The conclusion that there are hundreds of thousands of communists in the UK willing to take over Labour is again incredible ignorant of the facts. If that were the case, surely they would just make their own party to smash the state (the explicit Marxian goal) rather than join one who's goals is to work within the state for a fairer distribution of wealth?

At it's core in all of this though is an intellectual dishonesty. Until they are able to start being honest with what they find they will not enjoy the influence they once had, and continue to be seen as a bit of an annoying, if irrelevant joke in working class communities. The majority of people who have joined post Corbyn wouldn't know how to spell Trotsky, never mind provide a critical analysis of his theory on combined and uneven development!
 
Chuka is from Streatham though, which is a south London suburb with a nice little jazz club. His borough (Lambeth) were the biggest remain majority in the country, so you could argue he speaks for them fairly well, in the same way that perhaps Sadiq Khan does. I doubt if you took him to many northern towns he'd get much traction either, but as London mayoral candidate he was popular enough to win.
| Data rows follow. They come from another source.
(** * CloudWatch batching core of logspout: batches, registry, flush, sweep.

    The development embeds the Go sources of the CloudWatch adapter
    (the [Batch] type with [messageSize], [AddEvent], [messageFits]; the
    [CloudWatchManager] handlers [HandleAttachEvent], [HandleDetachEvent],
    [HandleLogEvent], [submitBatchForID], [sweepForOldBatches]; and the
    stream provisioning functions [groupExists], [createGroup],
    [createStream], [getStreamToken]; the naming functions [getEnvMap],
    [getContext], [renderText], [getLogGroupName], [getLogStreamName];
    and [detectAWSRegionName]) and proves properties of them.

    Modelling decisions.
    - [map[string]*Batch] is a finite map from container IDs to addresses,
      and the [Batch] objects live in a separate store: two names for one
      object ([batch] and [newBatch] in [HandleLogEvent]) are then really
      the same object.  A pointer is an optional address; [None] is [nil].
    - [int64] is [Z] with the wrap-around written out ([int64]).
    - The AWS client, the docker client, the naming templates and the
      wall clock are outside the program: they are the fields of
      [Services], functions on an abstract environment state.
    - Each handler runs under the manager's mutex from its first to its
      last statement; the model runs handlers one at a time.  The mutex
      embedded in every [Batch] is modelled, because one handler can try
      to take the same batch mutex twice.
    - A computation returns a value and a new world, or panics (nil
      dereference), or blocks forever (locking a mutex that is held). *)

From Stdlib Require Import ZArith List Lia Sorting.Sorted Ascii.
From stdpp Require Import gmap strings list fin_maps pretty.

Local Open Scope Z_scope.

(** ** Data *)

Definition error := string.

(** [logs.InputLogEvent{Message, Timestamp}] of the AWS client library. *)
Record InputLogEvent := {
  Message : string;
  Timestamp : Z
}.

(** The parts of the AWS result types that the program reads. *)
Record LogGroup := { LogGroupName : string }.
Record LogStream := { LogStreamName : string; UploadSequenceToken : string }.

(** The host's [Log] and [AttachEvent], with the fields the handlers read:
    [logEvent.ID], [logEvent.Data] and [event.ID]. *)
Record Log := { ID : string; Data : string }.
Record AttachEvent := { EventID : string }.

Definition maxBatchLength : Z := 1000.
Definition maxBatchSize : Z := 32768.

(** [type Batch struct]; [Mutex] is [true] while the mutex is held. *)
Record Batch := {
  GroupName : string;
  StreamName : string;
  Token : string;
  bytes : Z;
  logs : list InputLogEvent;
  Mutex : bool
}.

Definition addr := positive.
Definition ptr := option addr.

(** The composite literal [&Batch{GroupName: g, StreamName: s, Token: t}]:
    the other fields take their zero values. *)
Definition Batch_literal (g s t : string) : Batch :=
  {| GroupName := g; StreamName := s; Token := t;
     bytes := 0; logs := []; Mutex := false |}.

Definition with_logs (b : Batch) (l : list InputLogEvent) : Batch :=
  {| GroupName := GroupName b; StreamName := StreamName b; Token := Token b;
     bytes := bytes b; logs := l; Mutex := Mutex b |}.

Definition with_bytes (b : Batch) (n : Z) : Batch :=
  {| GroupName := GroupName b; StreamName := StreamName b; Token := Token b;
     bytes := n; logs := logs b; Mutex := Mutex b |}.

Definition with_Mutex (b : Batch) (m : bool) : Batch :=
  {| GroupName := GroupName b; StreamName := StreamName b; Token := Token b;
     bytes := bytes b; logs := logs b; Mutex := m |}.

(** Two's complement wrap-around of a 64-bit signed integer. *)
Definition int64 (z : Z) : Z := (z + 2 ^ 63) mod 2 ^ 64 - 2 ^ 63.

Definition max_int64 : Z := 2 ^ 63 - 1.
Definition min_int64 : Z := - 2 ^ 63.

(** What the program writes with [log.Printf], [log.Println] and [debug]. *)
Inductive LogLine :=
| Printed (text : string)
| Debugged (text : string).

(** The remote calls the program makes, as an observer of the AWS side
    sees them, tagged with the container and the batch object they were
    made for.  [Opened] is the result of [getStreamToken] at attach time,
    [Put] a call of [PutLogEvents] with its arguments and its results. *)
Inductive Call :=
| Opened (id group stream token : string) (err : option error)
| Put (id : string) (from : ptr) (events : list InputLogEvent)
      (group stream token next : string) (err : option error).

(** The external collaborators, as functions on an environment state. *)
Record Services (E : Type) := {
  time_Now_UnixNano : E → Z * E;
  getLogGroupName : string → E → string * E;
  getLogStreamName : string → E → string * E;
  DescribeLogGroups : string → E → (list LogGroup * option error) * E;
  CreateLogGroup : string → E → option error * E;
  DescribeLogStreams : string → string → E → (list LogStream * option error) * E;
  CreateLogStream : string → string → E → option error * E;
  PutLogEvents : list InputLogEvent → string → string → string → E →
                 (string * option error) * E
}.

Arguments time_Now_UnixNano {E}.
Arguments getLogGroupName {E}.
Arguments getLogStreamName {E}.
Arguments DescribeLogGroups {E}.
Arguments CreateLogGroup {E}.
Arguments DescribeLogStreams {E}.
Arguments CreateLogStream {E}.
Arguments PutLogEvents {E}.

(** ** Worlds and computations *)

Record World (E : Type) := {
  batches : gmap string addr;   (* cw.batches *)
  heap : gmap addr Batch;       (* the Batch objects allocated so far *)
  env : E;                      (* AWS, docker, clock *)
  output : list LogLine;        (* log lines, most recent first *)
  history : list Call           (* remote calls, most recent first *)
}.

Arguments batches {E}.
Arguments heap {E}.
Arguments env {E}.
Arguments output {E}.
Arguments history {E}.

Inductive outcome (E A : Type) :=
| Ret (a : A) (w : World E)
| Panic
| Blocked.

Arguments Ret {E A}.
Arguments Panic {E A}.
Arguments Blocked {E A}.

Definition M (E A : Type) : Type := World E → outcome E A.

Definition ret {E A} (a : A) : M E A := λ w, Ret a w.

Definition bind {E A B} (m : M E A) (k : A → M E B) : M E B :=
  λ w, match m w with
       | Ret a w' => k a w'
       | Panic => Panic
       | Blocked => Blocked
       end.

Declare Scope go_scope.
Delimit Scope go_scope with go.
Notation "x <- m ; k" := (bind m (λ x, k))
  (at level 100, m at next level, k at level 200, right associativity, only parsing) : go_scope.
Notation "m ;; k" := (bind m (λ _, k))
  (at level 100, k at level 200, right associativity, only parsing) : go_scope.

Section Core.

Context {E : Type} (svc : Services E).

Local Open Scope go_scope.

(** *** Primitive statements *)

(** [cw.batches[ID]]: [nil] when the key is absent. *)
Definition batches_lookup (id : string) : M E ptr :=
  λ w, Ret (batches w !! id) w.

(** [cw.batches[ID] = p], for a non-nil [p]. *)
Definition batches_store (id : string) (a : addr) : M E unit :=
  λ w, Ret tt {| batches := <[id := a]> (batches w); heap := heap w;
                 env := env w; output := output w; history := history w |}.

(** [delete(cw.batches, ID)]. *)
Definition batches_delete (id : string) : M E unit :=
  λ w, Ret tt {| batches := delete id (batches w); heap := heap w;
                 env := env w; output := output w; history := history w |}.

(** Reading through a pointer; [nil] panics.  (An address without an
    object does not occur: addresses come from [new] and objects are
    never freed.) *)
Definition load (p : ptr) : M E Batch :=
  λ w, match p with
       | None => Panic
       | Some a => match heap w !! a with
                   | Some b => Ret b w
                   | None => Panic
                   end
       end.

(** Writing through a pointer that was just read. *)
Definition store (p : ptr) (b : Batch) : M E unit :=
  λ w, match p with
       | None => Panic
       | Some a => Ret tt {| batches := batches w; heap := <[a := b]> (heap w);
                             env := env w; output := output w;
                             history := history w |}
       end.

(** [&Batch{...}]: a new object at an address not used before. *)
Definition new (b : Batch) : M E addr :=
  λ w, let a := fresh (dom (heap w)) in
       Ret a {| batches := batches w; heap := <[a := b]> (heap w);
                env := env w; output := output w; history := history w |}.

(** A call to one of the external services. *)
Definition call {A} (f : E → A * E) : M E A :=
  λ w, let '(a, e) := f (env w) in
       Ret a {| batches := batches w; heap := heap w; env := e;
                output := output w; history := history w |}.

(** Writing a log line. *)
Definition emit (l : LogLine) : M E unit :=
  λ w, Ret tt {| batches := batches w; heap := heap w; env := env w;
                 output := l :: output w; history := history w |}.

(** [log.Printf] and [log.Println] with the text already formatted (an
    [error] is printed as its text, the operands of [Println] are
    separated by spaces). *)
Definition log_Print (text : string) : M E unit := emit (Printed text).

(** The host's [debug], which prints when debugging is switched on; the
    line is recorded with its level. *)
Definition debug (text : string) : M E unit := emit (Debugged text).

(** Recording a remote call in the history; not a statement of the
    program. *)
Definition observe (c : Call) : M E unit :=
  λ w, Ret tt {| batches := batches w; heap := heap w; env := env w;
                 output := output w; history := c :: history w |}.

(** [batch.Lock()]: panics on [nil], blocks when the mutex is held. *)
Definition Lock (p : ptr) : M E unit :=
  b <- load p;
  if Mutex b then (λ _, Blocked) else store p (with_Mutex b true).

(** [batch.Unlock()]: unlocking a free mutex is a fatal error. *)
Definition Unlock (p : ptr) : M E unit :=
  b <- load p;
  if Mutex b then store p (with_Mutex b false) else (λ _, Panic).

(** *** Batch *)

(** [func (batch *Batch) messageSize(dockerLog *Log) int64]; the receiver
    is not read. *)
Definition messageSize (batch : ptr) (dockerLog : Log) : Z :=
  int64 (Z.of_nat (String.length (Data dockerLog)) + 28).

(** [func (batch *Batch) AddEvent(dockerLog *Log)]. *)
Definition AddEvent (batch : ptr) (dockerLog : Log) : M E unit :=
  t <- call (time_Now_UnixNano svc);
  let now := Z.quot t 1000000 in
  b <- load batch;
  store batch (with_logs b (logs b ++ [{| Message := Data dockerLog; Timestamp := now |}]));;
  b <- load batch;
  store batch (with_bytes b (int64 (bytes b + messageSize batch dockerLog))).

(** [func (batch *Batch) messageFits(dockerLog *Log) bool]. *)
Definition messageFits (batch : ptr) (dockerLog : Log) : M E bool :=
  b <- load batch;
  let newSize := int64 (bytes b + messageSize batch dockerLog) in
  b' <- load batch;
  ret ((Z.of_nat (length (logs b')) <? maxBatchLength) && (newSize <=? maxBatchSize)).

(** *** Stream provisioning *)

(** [func (cw *CloudWatchManager) groupExists(groupName string) bool]. *)
Definition groupExists (groupName : string) : M E bool :=
  r <- call (DescribeLogGroups svc groupName);
  match r.2 with
  | Some err => log_Print ("ERROR: listing LogGroups " +:+ err);; ret false
  | None =>
      ret (fold_left
             (λ groupExists group,
                if decide (LogGroupName group = groupName) then true else groupExists)
             r.1 false)
  end.

(** [func (cw *CloudWatchManager) createGroup(groupName string) error]. *)
Definition createGroup (groupName : string) : M E (option error) :=
  exists_ <- groupExists groupName;
  if negb exists_ then
    log_Print ("Creating CloudWatch LogGroup " +:+ groupName);;
    err <- call (CreateLogGroup svc groupName);
    match err with
    | Some e => ret (Some e)
    | None => ret None
    end
  else ret None.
The dishonesty of Umuna et al though is that his position on Brexit is the optimum way for Labour to win at the next election. That's simply not the case.

If he was honest, and say it's a disagreement of principle, and even if Labour lost seats as a result then it was a price worth paying that's a different thing. To suggest though, that Labour will gain more seats by arguing for a People's vote is dishonest.
 
'kin nerve of that mess Tom Watson telling the LP leadership to reform its ways and go for a kinder more considerate politics, a new way of doing things....the feller taking half a million quid's worth of bungs off Max Mosley.

You couldn't make it up.

Gutted today that there's been no more neo-con lemmings throwing themselves over the cliff.

I can't stand the bloke. He talks of treating ordinary people with respect, yet he was happy to suspend an entire CLP because a Jewish bloke put in a motion about de-selecting an MP who has later admitted was planning to leave and that they had become aware of. He also slandered the same working class city as a disgrace and insinuated they were racist (an easily brought out trope). This is a city that has had decades of Conservative attacks in the media against it and he has lined up with them, to attack a city that regularly returns Labour MP's in a greater proportion than any other.

He has also backed a woman who think's it's acceptable to refer to anyone who is not white as having a "funny tinge". A private school boy who called ordinary people "trash".

We could go on of course, but his approach is positively Orwellian in his double speak. When is he going to provide an apology to the people of Liverpool for the unfounded insults he used against it?

I can only talk for myself, but they won't getting any support from me going forward if they pull this coup off.